From the line with "destruct (Z.eqb_spec (c" through the line with "intros Ha Hb", repeat the entries verbatim, both end lines included, and add nothing.

Dataset entries:
»»

(** One turn of the table-driven loop. *)
Lemma crc_step c b :
  in_u32 c -> in_u8 b ->
  the_table !! Z.to_nat (Z.land (Z.lxor c b) 0xff) = Some (crc_bits 8 (Z.land (Z.lxor c b) 0xff)) /\
  Z.lxor (crc_bits 8 (Z.land (Z.lxor c b) 0xff)) (Z.shiftr c 8) = crc_byte c b.
Proof.
  intros Hc Hb. split.
  - apply the_table_lookup. change 0xff with (Z.ones 8). rewrite Z.land_ones by lia.
    apply Z.mod_pos_bound. lia.
  - unfold crc_byte. rewrite (crc_bits_table (Z.lxor c b)).
    + f_equal. rewrite Z.shiftr_lxor. rewrite (Z.shiftr_div_pow2 b) by lia.
      rewrite (Z.div_small b) by exact Hb. by rewrite Z.lxor_0_r.
    + apply u32_lxor; [done|by apply u8_u32].
Qed.

Lemma crc32_ok data len st :
  table_ok st -> Forall in_u8 data -> 0 <= len <= Z.of_nat (length data) ->
  vpipe_crc32 data len st =
    Some (crc_ref (take (Z.to_nat len) data), CrcState the_table true).
Proof.
  intros Hst Hd Hlen. unfold vpipe_crc32. rewrite crc32_init_ok by done. cbn [crc32_table].
  destruct (for_range_inv
    (fun i c => c = foldl crc_byte 0xffffffff (take (Z.to_nat i) data)) 0 len
    (fun i crc => match data !! Z.to_nat i with
       | Some p => match the_table !! Z.to_nat (Z.land (Z.lxor crc p) 0xff) with
                   | Some t => Some (Z.lxor t (Z.shiftr crc 8)) | None => None end
       | None => None end) 0xffffffff) as (c & -> & ->); [lia|done| |done].
  intros i c Hi ->.
  destruct (lookup_lt_is_Some_2 data (Z.to_nat i)) as [b Hb]; [lia|]. rewrite Hb.
  assert (Hu : in_u32 (foldl crc_byte 0xffffffff (take (Z.to_nat i) data))).
  { apply crc_fold_u32; [done|]. by apply Forall_take. }
  destruct (crc_step _ b Hu) as [-> Hs]; [by eapply Forall_lookup_1|].
  eexists. split; [done|]. rewrite Hs.
  replace (Z.to_nat (i + 1)) with (S (Z.to_nat i)) by lia.
  by rewrite (take_S_r _ _ b Hb), foldl_app.
Qed.

(** ** Error detection *)

(** Bytes as a little-endian number. *)
Fixpoint le_word (l : list Z) : Z :=
  match l with [] => 0 | b :: l' => b + 256 * le_word l' end.

Lemma le_word_lxor b w : in_u8 b -> b + 256 * w = Z.lxor b (Z.shiftl w 8).
Proof.
  intros Hb. rewrite Z.shiftl_mul_pow2 by lia. change (2 ^ 8) with 256. rewrite (Z.mul_comm w).
  apply Z.add_nocarry_lxor. apply Z.bits_inj'. intros n Hn. rewrite Z.land_spec, Z.bits_0.
  change 256 with (2 ^ 8). rewrite Z.mul_comm. destruct (Z.ltb_spec n 8).
  - by rewrite Z.mul_pow2_bits_low, andb_false_r by lia.
  - rewrite <- (Z.mod_small b (2 ^ 8)) by exact Hb. by rewrite Z.mod_pow2_bits_high by lia.
Qed.

Lemma le_word_bound l : Forall in_u8 l -> 0 <= le_word l < 256 ^ Z.of_nat (length l).
Proof.
  induction 1 as [|b l Hb Hl IH]; [cbn; lia|]. cbn [le_word length].
  rewrite Nat2Z.inj_succ, Z.pow_succ_r by lia. unfold in_u8 in Hb. lia.
Qed.

Lemma le_word_inj l1 l2 :
  Forall in_u8 l1 -> Forall in_u8 l2 -> length l1 = length l2 -> le_word l1 = le_word l2 -> l1 = l2.
Proof.
  intros H1. revert l2. induction H1 as [|b l Hb Hl IH]; intros [|b2 l2] H2 Hlen E; try done.
  inversion H2 as [|? ? Hb2 H2' ]; subst. cbn in E, Hlen. unfold in_u8 in *.
  f_equal; [lia|]. apply IH; [done|lia..].
Qed.

(** A run of bytes is one long shift of the state mixed with the bytes. *)
Lemma crc_fold_bits l c :
  Forall in_u8 l -> foldl crc_byte c l = crc_bits (length l * 8) (Z.lxor c (le_word l)).
Proof.
  intros Hl. revert c. induction Hl as [|b l Hb Hl IH]; intros c; [cbn; by rewrite Z.lxor_0_r|].
  cbn [foldl length le_word]. rewrite IH, le_word_lxor by done. unfold crc_byte.
  rewrite <- (crc_bits_shift 8 (le_word l)) at 1. change (Z.of_nat 8) with 8.
  rewrite <- crc_bits_lxor, Z.lxor_assoc. unfold crc_bits. rewrite <- Nat.iter_add.
  by rewrite (Nat.add_comm (length l * 8)).
Qed.

Lemma crc_bit_zero c : in_u32 c -> crc_bit c = 0 -> c = 0.
Proof.
  intros Hc. unfold crc_bit, ztrue. rewrite Z.shiftr_div_pow2 by lia. change (2 ^ 1) with 2.
  change 1 with (Z.ones 1) at 1. rewrite Z.land_ones by lia. change (2 ^ 1) with 2.
  unfold in_u32 in Hc. pose proof (Z.div_mod c 2). pose proof (Z.mod_pos_bound c 2).
  destruct (Z.eqb_spec (c mod 2) 0) as [E|E]; cbn [negb]; intros Hz; [lia|].
  apply Z.lxor_eq in Hz. lia.
Qed.

Lemma crc_bits_inj n a b : in_u32 a -> in_u32 b -> crc_bits n a = crc_bits n b -> a = b.
Proof.
  intros Ha Hb E. apply Z.lxor_eq. pose proof (u32_lxor _ _ Ha Hb) as Hx.
  assert (H0 : crc_bits n (Z.lxor a b) = 0) by (by rewrite crc_bits_lxor, E, Z.lxor_nilpotent).
  clear E. induction n as [|n IH]; [done|]. apply IH.
  apply crc_bit_zero; [by apply crc_bits_u32|done].
Qed.

Lemma lxor_cancel_r a b c : Z.lxor a c = Z.lxor b c -> a = b.
Proof.
  intros E. apply (f_equal (fun x => Z.lxor x c)) in E.
  by rewrite !Z.lxor_assoc, Z.lxor_nilpotent, !Z.lxor_0_r in E.
Qed.

(** Whatever follows, different states stay different. *)
Lemma crc_fold_inj l a b :
  Forall in_u8 l -> in_u32 a -> in_u32 b -> foldl crc_byte a l = foldl crc_byte b l -> a = b.
Proof.
  intros Hl. revert a b. induction Hl as [|x l Hx Hl IH]; intros a b Ha Hb E; [done|].
  cbn [foldl] in E. apply IH in E; [|by apply crc_byte_u32..].
  pose proof (u8_u32 _ Hx). apply crc_bits_inj in E; [|by apply u32_lxor..].
  by apply lxor_cancel_r in E.
Qed.

(** ** The theorems *)

(** A literal list of bytes is one. *)
Ltac bytes_ok := repeat (constructor; [unfold in_u8; lia|]); constructor.


(** C27: [vpipe_crc32] is CRC-32: whether or not the table has been built by
    an earlier call, on [len] bytes it returns the value of the bit-by-bit
    definition (reflected polynomial 0xedb88320, initial and final inversion)
    and leaves the table built; no access leaves the table or the data. *)
Theorem crc32_is_reference data len st (Hst : table_ok st) (Hd : Forall in_u8 data)
    (Hlen : 0 <= len <= Z.of_nat (length data)) :
  exists st', vpipe_crc32 data len st = Some (crc_ref (take (Z.to_nat len) data), st') /\
    table_ok st' /\ crc32_ready st' = true.
Proof. eexists. split; [by apply crc32_ok|done]. Qed.

(** The check value of CRC-32: "123456789" gives 0xcbf43926. *)
Lemma crc32_is_reference_witness :
  exists st', vpipe_crc32 [49; 50; 51; 52; 53; 54; 55; 56; 57] 9 crc_state0
    = Some (0xcbf43926, st') /\ crc32_ready st' = true.
Proof.
  destruct (crc32_is_reference [49; 50; 51; 52; 53; 54; 55; 56; 57] 9 crc_state0 table_ok_0)
    as (st' & H1 & _ & H2).
  - bytes_ok.
  - cbn. lia.
  - exists st'. split; [|done]. rewrite H1. vm_compute. reflexivity.
Defined.

(** a checksum match rules out every corruption confined to four
    consecutive bytes: two frames of the same length that differ only there
    have different checksums. *)
Theorem crc32_detects_burst p a b q st (Hst : table_ok st)
    (Hp : Forall in_u8 p) (Ha : Forall in_u8 a) (Hb : Forall in_u8 b) (Hq : Forall in_u8 q)
    (Hlen : length a = length b) (Hfour : (length a <= 4)%nat) (Hne : a <> b) :
  let n := Z.of_nat (length (p ++ a ++ q)) in
  fst <$> vpipe_crc32 (p ++ a ++ q) n st <> fst <$> vpipe_crc32 (p ++ b ++ q) n st.
Proof.
  cbv zeta. intros E. apply Hne. apply le_word_inj; [done..|].
  rewrite !crc32_ok in E; rewrite ?length_app in *; try lia; try done; try (by rewrite !Forall_app).
  cbn in E. injection E as E. rewrite !take_ge in E by (rewrite !length_app; lia).
  apply lxor_cancel_r in E. rewrite !foldl_app in E.
  assert (Hw : forall l, Forall in_u8 l -> (length l <= 4)%nat -> in_u32 (le_word l)).
  { intros l Hl H4. pose proof (le_word_bound l Hl). split; [lia|].
    apply (Z.lt_le_trans _ (256 ^ Z.of_nat (length l))); [lia|].
    apply (Z.pow_le_mono_r 256 _ 4); lia. }
  pose proof (crc_fold_u32 p 0xffffffff ltac:(done) Hp) as Hc.
  pose proof (Hw a Ha Hfour) as Wa. pose proof (Hw b Hb ltac:(lia)) as Wb.
  apply crc_fold_inj in E; [|done|by apply crc_fold_u32..].
  rewrite (crc_fold_bits a), (crc_fold_bits b), Hlen in E by done.
  apply crc_bits_inj in E; [|by apply u32_lxor..].
  rewrite !(Z.lxor_comm (foldl _ _ _)) in E. by apply lxor_cancel_r in E.
Qed.

Lemma crc32_detects_burst_witness :
  fst <$> vpipe_crc32 [1; 2; 3; 4; 5; 6] 6 crc_state0
    <> fst <$> vpipe_crc32 [1; 2; 0; 0; 5; 6] 6 crc_state0.
Proof.
  apply (crc32_detects_burst [1; 2] [3; 4] [0; 0] [5; 6] crc_state0 table_ok_0);
    [bytes_ok..|done|cbn; lia|discriminate].
Defined.

(** ** The checksum in the metadata *)

(** A kernel whose [crc32_le] is the documented one: the reflected CRC of the
    bytes from the given seed, without inversions. *)
Definition crc32_le_spec (E : DriverEnv) : Prop :=
  forall c l, in_u32 c -> Forall in_u8 l -> crc32_le c l = foldl crc_byte c l.

Lemma out_image_u8 job m algo threshold r x y :
  in_u8 (src_px job m x y) -> in_u8 (out_image job m algo threshold r x y).
Proof.
  intros Hs. unfold out_image, threshold_image, thr_px. repeat case_match; unfold in_u8 in *; lia.
Qed.

(** The bytes of a processed frame are bytes when the source's are. *)
Lemma frame_bytes_u8 c sp dp m m' f bytes :
  ctx_fmt_ok c -> 0 <= p_off dp ->
  p_off dp + sizeimage (out_q c) <= blen m (p_blk dp) ->
  painted (run_job c sp dp) m m' (in_frame (run_job c sp dp)) f ->
  read_bytes m' dp (sizeimage (out_q c)) = Some bytes ->
  (forall x y, in_frame (run_job c sp dp) x y = true -> in_u8 (f x y)) ->
  length bytes = Z.to_nat (sizeimage (out_q c)) /\ Forall in_u8 bytes.
Proof.
  intros Hf Hod Hbd Hp Hb Hu.
  destruct (frame_bytes _ _ _ _ _ _ _ Hf Hod Hbd Hp Hb) as [Hlen Hpx]. split; [done|].
  destruct Hf as [[Hw Hh _ Hs _] _].
  apply Forall_lookup_2. intros k v Hk. pose proof (lookup_lt_Some _ _ _ Hk) as Hlt.
  rewrite Hlen, Hs in Hlt. set (w := q_width (out_q c)) in *.
  pose proof (Z.div_mod (Z.of_nat k) w). pose proof (Z.mod_pos_bound (Z.of_nat k) w).
  assert (Hi : in_frame (run_job c sp dp) (Z.of_nat k mod w) (Z.of_nat k / w) = true).
  { apply in_frame_spec. cbn. fold w. split; [lia|]. split; [apply Z.div_pos; lia|].
    apply Z.div_lt_upper_bound; lia. }
  specialize (Hpx _ _ Hi). fold w in Hpx.
  replace (Z.to_nat (Z.of_nat k / w * w + Z.of_nat k mod w)) with k in Hpx by lia.
  rewrite Hk in Hpx. injection Hpx as ->. by apply Hu.
Qed.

««

Reply to the task:
  destruct (Z.eqb_spec (c mod 2) 0) as [E|E]; cbn [negb]; intros Hz; [lia|].
  apply Z.lxor_eq in Hz. lia.
Qed.

Lemma crc_bits_inj n a b : in_u32 a -> in_u32 b -> crc_bits n a = crc_bits n b -> a = b.
Proof.
  intros Ha Hb E. apply Z.lxor_eq. pose proof (u32_lxor _ _ Ha Hb) as Hx.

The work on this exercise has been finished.